__The problem__
Starting at the line below holding "rewrite (IH Hnd)." and stopping at the line holding "now rewrite E.", print every line exactly, both ends included, and leave the rest out.

__Material for the task__

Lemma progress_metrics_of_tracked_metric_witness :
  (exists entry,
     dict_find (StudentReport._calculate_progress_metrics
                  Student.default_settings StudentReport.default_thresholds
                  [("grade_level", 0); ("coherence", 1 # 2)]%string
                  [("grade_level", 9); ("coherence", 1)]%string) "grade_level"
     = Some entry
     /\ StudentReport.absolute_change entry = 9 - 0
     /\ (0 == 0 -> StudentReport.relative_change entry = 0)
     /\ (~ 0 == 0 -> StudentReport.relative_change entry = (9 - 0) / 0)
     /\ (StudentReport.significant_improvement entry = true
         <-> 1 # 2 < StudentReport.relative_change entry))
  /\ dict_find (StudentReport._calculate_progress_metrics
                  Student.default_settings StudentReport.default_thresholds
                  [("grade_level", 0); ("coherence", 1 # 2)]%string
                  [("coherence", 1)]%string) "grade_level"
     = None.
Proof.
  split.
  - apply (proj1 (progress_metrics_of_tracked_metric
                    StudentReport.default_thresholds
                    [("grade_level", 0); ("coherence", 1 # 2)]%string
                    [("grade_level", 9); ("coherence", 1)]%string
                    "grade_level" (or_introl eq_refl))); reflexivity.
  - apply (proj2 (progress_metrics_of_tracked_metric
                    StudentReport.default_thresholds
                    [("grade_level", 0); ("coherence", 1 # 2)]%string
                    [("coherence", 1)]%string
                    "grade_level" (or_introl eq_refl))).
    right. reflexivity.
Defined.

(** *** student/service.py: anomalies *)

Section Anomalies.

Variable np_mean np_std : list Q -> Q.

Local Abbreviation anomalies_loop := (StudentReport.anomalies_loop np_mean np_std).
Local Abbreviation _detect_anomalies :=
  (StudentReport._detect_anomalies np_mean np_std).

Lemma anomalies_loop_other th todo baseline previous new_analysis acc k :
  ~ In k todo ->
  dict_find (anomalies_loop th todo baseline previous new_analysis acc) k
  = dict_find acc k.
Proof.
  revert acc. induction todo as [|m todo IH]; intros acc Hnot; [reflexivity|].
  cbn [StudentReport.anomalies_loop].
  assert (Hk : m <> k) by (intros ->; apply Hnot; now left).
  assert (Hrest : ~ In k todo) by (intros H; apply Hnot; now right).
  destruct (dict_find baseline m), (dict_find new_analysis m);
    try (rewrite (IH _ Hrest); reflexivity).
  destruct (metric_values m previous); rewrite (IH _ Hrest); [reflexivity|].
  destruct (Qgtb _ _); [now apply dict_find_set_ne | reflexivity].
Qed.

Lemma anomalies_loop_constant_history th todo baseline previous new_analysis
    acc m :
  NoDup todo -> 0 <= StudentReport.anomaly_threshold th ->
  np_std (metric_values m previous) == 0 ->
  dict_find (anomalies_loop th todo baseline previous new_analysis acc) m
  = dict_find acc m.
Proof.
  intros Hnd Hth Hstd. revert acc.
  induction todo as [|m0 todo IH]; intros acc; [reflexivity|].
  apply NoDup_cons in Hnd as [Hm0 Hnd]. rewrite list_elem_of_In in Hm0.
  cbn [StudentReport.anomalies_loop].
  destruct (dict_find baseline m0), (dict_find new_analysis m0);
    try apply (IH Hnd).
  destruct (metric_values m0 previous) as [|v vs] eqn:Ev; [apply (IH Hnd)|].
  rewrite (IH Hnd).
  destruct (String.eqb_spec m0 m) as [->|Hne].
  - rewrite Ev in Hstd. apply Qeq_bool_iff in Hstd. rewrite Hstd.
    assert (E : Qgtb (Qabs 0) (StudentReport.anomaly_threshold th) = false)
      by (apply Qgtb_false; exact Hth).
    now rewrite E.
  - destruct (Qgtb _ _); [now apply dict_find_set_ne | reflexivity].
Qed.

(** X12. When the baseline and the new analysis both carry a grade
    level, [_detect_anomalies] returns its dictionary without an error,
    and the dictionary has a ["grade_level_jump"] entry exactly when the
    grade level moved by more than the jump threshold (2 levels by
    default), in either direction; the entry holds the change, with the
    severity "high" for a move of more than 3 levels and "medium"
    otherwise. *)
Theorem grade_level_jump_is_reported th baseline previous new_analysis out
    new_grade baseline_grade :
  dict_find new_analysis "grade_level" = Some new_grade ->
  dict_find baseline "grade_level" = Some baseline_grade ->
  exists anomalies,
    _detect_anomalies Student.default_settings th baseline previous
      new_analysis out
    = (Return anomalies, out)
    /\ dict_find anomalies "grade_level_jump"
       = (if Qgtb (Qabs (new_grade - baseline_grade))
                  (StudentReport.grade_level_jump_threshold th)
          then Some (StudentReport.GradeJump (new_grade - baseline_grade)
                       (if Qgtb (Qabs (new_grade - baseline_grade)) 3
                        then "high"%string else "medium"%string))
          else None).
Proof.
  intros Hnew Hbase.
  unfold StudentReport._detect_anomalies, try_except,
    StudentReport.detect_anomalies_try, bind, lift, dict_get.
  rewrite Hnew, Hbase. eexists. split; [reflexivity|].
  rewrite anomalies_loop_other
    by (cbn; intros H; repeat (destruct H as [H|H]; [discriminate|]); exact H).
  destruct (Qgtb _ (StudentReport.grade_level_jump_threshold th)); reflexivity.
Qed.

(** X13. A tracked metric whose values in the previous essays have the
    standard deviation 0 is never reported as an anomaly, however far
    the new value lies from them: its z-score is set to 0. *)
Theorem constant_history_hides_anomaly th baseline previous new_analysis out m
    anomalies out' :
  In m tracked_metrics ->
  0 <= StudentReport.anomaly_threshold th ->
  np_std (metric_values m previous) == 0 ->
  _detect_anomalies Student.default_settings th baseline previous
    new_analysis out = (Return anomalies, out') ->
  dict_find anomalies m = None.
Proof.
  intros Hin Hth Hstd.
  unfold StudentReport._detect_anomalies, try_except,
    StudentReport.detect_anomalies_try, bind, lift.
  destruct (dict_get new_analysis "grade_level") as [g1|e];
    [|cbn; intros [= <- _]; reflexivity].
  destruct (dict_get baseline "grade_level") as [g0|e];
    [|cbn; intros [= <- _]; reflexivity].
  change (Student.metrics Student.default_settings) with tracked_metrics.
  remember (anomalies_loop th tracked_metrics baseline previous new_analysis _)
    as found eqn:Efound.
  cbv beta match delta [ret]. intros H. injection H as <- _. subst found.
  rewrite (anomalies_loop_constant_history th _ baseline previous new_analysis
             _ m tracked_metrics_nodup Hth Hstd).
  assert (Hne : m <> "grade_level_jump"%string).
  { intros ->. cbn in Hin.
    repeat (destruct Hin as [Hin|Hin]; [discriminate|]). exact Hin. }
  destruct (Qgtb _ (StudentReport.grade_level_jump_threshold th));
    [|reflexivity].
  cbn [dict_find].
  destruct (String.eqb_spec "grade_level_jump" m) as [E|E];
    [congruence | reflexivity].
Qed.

__Task answer__
  rewrite (IH Hnd).
  destruct (String.eqb_spec m0 m) as [->|Hne].
  - rewrite Ev in Hstd. apply Qeq_bool_iff in Hstd. rewrite Hstd.
    assert (E : Qgtb (Qabs 0) (StudentReport.anomaly_threshold th) = false)
      by (apply Qgtb_false; exact Hth).
    now rewrite E.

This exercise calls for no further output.